**Action item**: Look through the entries below. Say how many lines include "Require", with nothing added.

**Supplied entries**:
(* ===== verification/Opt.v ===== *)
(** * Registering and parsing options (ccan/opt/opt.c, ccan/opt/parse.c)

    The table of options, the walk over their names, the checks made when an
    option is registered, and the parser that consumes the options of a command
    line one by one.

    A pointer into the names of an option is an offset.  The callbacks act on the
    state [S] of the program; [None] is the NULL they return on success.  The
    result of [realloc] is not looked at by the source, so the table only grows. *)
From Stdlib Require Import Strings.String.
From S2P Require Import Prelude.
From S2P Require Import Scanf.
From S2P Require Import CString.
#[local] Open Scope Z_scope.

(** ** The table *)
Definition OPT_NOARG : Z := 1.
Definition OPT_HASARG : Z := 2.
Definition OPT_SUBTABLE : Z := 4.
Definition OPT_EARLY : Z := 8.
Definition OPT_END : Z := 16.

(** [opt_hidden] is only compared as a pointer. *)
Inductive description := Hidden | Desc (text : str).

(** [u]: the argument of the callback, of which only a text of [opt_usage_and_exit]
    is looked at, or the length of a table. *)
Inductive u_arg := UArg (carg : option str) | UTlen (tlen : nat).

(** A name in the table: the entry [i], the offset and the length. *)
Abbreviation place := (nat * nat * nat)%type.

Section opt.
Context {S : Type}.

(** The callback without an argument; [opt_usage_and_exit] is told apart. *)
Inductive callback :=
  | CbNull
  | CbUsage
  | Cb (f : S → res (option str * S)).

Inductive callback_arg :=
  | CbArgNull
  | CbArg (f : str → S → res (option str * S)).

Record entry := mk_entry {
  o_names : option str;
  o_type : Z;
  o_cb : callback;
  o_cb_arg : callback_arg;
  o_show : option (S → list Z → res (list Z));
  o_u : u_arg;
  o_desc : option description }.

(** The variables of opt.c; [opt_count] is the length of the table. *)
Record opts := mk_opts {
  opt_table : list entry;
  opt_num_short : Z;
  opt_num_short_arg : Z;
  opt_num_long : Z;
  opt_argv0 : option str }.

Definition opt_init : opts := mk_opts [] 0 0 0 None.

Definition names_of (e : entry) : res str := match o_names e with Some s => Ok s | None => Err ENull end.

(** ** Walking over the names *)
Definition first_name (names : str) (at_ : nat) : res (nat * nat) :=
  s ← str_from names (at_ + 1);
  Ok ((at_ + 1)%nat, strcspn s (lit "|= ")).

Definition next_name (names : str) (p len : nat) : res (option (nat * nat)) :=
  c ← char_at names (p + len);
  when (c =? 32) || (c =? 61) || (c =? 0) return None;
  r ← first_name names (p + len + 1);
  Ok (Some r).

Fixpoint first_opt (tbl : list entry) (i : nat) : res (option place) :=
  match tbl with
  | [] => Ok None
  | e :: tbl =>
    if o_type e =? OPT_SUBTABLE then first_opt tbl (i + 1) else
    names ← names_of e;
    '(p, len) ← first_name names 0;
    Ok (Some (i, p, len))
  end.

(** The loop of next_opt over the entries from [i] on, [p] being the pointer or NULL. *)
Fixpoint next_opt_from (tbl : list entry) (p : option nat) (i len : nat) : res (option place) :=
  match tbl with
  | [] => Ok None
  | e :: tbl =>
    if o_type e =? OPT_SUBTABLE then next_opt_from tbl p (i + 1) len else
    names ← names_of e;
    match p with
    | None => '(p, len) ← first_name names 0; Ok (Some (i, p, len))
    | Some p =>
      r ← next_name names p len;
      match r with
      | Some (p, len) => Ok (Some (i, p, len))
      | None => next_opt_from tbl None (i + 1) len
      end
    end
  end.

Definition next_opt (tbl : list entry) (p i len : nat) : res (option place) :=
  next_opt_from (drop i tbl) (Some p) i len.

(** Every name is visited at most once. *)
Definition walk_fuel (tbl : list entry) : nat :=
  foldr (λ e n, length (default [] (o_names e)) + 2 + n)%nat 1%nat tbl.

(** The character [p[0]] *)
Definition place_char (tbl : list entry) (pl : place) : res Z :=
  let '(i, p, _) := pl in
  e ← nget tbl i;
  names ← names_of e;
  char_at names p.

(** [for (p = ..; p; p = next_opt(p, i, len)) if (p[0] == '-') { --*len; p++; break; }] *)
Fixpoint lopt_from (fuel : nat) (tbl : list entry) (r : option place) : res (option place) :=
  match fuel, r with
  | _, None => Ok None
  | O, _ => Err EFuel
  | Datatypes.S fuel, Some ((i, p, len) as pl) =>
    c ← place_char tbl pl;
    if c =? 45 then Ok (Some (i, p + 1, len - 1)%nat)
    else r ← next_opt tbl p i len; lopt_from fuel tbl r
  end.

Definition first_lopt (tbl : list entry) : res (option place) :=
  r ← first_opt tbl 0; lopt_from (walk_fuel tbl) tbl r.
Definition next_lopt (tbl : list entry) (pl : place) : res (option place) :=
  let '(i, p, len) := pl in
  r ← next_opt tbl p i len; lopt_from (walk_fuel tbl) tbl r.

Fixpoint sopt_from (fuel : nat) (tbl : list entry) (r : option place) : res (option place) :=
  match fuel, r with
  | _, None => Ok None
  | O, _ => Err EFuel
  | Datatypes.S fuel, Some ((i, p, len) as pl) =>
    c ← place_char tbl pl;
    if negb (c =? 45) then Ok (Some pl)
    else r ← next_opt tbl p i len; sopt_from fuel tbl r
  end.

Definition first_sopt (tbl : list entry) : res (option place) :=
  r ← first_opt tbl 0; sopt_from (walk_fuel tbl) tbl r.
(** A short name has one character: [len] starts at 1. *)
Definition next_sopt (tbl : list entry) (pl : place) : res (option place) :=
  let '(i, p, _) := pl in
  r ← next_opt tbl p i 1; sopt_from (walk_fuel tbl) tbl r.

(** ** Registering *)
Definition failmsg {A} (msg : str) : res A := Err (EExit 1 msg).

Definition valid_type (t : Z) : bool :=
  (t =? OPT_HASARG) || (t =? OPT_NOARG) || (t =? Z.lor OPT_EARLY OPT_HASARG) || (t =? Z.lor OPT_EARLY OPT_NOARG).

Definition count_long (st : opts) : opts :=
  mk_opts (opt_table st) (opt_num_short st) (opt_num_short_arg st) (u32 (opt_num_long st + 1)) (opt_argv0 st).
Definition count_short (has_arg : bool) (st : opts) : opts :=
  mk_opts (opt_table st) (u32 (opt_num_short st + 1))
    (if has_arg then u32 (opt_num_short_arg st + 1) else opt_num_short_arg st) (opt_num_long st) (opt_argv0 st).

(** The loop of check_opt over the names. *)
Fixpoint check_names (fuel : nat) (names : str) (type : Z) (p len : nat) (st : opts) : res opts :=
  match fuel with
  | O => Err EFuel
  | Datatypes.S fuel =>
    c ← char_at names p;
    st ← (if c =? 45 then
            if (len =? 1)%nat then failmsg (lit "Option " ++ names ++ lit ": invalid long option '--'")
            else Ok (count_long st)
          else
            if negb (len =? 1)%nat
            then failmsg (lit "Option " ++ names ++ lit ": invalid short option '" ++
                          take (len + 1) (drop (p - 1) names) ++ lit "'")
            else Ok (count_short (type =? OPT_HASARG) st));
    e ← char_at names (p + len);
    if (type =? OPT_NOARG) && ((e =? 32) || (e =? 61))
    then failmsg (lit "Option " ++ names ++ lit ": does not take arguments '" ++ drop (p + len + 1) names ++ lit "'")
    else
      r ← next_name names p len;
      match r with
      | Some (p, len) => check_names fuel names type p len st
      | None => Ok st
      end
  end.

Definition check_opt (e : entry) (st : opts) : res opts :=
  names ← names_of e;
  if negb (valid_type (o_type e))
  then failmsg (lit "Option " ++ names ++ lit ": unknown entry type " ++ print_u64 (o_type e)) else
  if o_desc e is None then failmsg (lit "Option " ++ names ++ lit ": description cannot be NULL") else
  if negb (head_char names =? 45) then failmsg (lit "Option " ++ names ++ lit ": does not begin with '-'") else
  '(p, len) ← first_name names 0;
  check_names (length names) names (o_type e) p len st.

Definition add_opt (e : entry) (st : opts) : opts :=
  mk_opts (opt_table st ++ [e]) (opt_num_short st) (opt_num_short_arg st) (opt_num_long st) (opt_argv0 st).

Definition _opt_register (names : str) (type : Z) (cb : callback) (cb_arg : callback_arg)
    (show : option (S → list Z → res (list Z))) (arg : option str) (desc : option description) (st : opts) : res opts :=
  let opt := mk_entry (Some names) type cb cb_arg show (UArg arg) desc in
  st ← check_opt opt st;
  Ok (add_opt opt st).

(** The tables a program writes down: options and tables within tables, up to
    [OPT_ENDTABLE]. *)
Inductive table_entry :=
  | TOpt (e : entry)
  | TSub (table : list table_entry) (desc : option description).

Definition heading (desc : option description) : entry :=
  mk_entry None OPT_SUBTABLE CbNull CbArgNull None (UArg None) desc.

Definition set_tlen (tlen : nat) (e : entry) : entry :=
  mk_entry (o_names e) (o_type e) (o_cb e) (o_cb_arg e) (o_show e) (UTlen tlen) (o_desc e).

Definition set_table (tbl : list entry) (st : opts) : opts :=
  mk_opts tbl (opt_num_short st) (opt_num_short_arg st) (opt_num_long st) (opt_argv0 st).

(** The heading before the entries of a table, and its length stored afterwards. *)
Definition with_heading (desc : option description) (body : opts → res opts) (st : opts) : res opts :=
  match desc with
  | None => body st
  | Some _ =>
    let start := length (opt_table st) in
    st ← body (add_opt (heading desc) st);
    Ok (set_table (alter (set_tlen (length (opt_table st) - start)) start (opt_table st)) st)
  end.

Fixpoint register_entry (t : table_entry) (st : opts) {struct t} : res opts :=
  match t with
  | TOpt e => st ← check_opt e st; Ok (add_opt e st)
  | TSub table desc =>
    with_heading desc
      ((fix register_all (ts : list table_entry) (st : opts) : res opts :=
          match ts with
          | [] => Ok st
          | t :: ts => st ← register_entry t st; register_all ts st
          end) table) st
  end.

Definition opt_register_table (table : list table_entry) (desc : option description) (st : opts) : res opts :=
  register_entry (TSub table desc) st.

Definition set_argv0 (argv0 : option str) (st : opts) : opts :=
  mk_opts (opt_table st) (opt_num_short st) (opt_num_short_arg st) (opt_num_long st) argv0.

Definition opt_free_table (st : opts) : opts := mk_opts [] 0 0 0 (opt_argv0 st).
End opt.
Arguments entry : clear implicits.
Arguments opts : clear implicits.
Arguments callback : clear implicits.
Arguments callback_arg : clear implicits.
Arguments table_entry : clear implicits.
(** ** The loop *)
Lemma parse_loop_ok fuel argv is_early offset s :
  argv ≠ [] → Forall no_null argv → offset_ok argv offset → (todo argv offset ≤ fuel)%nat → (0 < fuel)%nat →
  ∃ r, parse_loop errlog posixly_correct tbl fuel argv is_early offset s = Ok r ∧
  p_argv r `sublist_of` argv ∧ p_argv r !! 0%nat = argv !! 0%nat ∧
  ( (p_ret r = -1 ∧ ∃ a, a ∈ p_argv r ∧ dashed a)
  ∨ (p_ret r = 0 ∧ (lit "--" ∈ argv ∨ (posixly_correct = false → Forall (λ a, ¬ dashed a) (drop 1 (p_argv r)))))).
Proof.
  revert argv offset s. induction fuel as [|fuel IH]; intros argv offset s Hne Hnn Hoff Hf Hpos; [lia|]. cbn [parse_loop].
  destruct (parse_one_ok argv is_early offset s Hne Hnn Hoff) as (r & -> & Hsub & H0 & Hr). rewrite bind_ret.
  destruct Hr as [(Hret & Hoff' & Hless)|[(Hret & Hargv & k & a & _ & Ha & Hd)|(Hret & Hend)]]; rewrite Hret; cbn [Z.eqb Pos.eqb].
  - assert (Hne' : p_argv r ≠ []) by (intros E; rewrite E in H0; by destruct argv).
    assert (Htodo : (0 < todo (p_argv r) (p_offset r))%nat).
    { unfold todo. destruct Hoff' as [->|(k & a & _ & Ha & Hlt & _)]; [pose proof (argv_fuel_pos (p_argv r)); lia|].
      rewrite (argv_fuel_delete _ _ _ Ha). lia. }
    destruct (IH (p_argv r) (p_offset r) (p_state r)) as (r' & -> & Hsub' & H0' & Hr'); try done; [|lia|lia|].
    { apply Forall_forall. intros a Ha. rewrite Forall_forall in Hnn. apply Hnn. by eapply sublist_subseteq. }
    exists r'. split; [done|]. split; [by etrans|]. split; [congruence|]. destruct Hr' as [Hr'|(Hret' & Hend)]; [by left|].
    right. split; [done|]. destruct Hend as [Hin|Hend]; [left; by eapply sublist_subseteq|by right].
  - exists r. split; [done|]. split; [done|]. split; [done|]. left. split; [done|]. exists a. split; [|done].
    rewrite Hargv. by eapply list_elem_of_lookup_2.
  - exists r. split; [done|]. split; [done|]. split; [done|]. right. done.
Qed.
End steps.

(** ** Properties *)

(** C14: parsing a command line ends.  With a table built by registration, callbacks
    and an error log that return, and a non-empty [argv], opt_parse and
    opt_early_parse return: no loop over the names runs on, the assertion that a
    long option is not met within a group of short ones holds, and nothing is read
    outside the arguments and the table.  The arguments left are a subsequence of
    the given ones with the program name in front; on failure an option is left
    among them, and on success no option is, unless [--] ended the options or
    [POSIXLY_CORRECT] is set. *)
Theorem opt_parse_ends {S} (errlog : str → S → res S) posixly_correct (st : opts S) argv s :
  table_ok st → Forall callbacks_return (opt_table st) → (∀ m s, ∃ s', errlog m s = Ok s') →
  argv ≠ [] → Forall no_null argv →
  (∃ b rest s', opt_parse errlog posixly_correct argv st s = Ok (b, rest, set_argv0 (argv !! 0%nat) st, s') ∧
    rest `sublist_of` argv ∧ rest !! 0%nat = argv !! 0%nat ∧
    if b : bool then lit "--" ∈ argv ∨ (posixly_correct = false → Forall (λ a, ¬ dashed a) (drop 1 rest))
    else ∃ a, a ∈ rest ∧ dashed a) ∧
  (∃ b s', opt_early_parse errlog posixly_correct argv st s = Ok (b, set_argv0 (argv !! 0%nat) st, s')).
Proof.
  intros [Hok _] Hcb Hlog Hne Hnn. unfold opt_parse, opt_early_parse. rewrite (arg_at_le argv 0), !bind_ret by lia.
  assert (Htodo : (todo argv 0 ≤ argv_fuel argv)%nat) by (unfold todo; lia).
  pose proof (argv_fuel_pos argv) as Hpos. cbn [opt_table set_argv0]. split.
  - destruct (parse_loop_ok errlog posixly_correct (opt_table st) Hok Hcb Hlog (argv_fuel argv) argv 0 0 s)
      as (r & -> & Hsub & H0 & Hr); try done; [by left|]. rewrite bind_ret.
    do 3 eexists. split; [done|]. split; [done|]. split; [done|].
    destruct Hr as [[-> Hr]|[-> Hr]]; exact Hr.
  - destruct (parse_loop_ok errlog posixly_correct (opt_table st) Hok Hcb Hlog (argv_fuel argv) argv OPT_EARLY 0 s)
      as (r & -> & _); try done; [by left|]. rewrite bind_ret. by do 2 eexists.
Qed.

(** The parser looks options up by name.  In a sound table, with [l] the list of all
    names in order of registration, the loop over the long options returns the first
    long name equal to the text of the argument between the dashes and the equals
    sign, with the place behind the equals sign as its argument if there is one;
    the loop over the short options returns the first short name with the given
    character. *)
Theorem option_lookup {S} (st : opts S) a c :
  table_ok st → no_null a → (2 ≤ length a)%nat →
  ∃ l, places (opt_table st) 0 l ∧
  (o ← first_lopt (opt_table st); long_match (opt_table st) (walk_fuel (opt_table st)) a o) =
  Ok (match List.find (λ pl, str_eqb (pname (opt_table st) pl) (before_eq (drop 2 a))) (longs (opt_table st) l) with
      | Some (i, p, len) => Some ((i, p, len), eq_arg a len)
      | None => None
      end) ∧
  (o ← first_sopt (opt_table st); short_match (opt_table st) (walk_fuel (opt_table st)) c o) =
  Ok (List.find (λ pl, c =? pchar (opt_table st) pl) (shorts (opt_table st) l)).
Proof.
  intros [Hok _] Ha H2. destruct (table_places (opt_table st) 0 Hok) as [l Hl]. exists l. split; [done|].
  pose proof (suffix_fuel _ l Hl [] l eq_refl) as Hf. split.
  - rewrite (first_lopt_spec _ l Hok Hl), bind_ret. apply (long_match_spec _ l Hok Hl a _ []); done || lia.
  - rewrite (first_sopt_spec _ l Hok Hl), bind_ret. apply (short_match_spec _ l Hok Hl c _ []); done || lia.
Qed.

**Written reply**: 4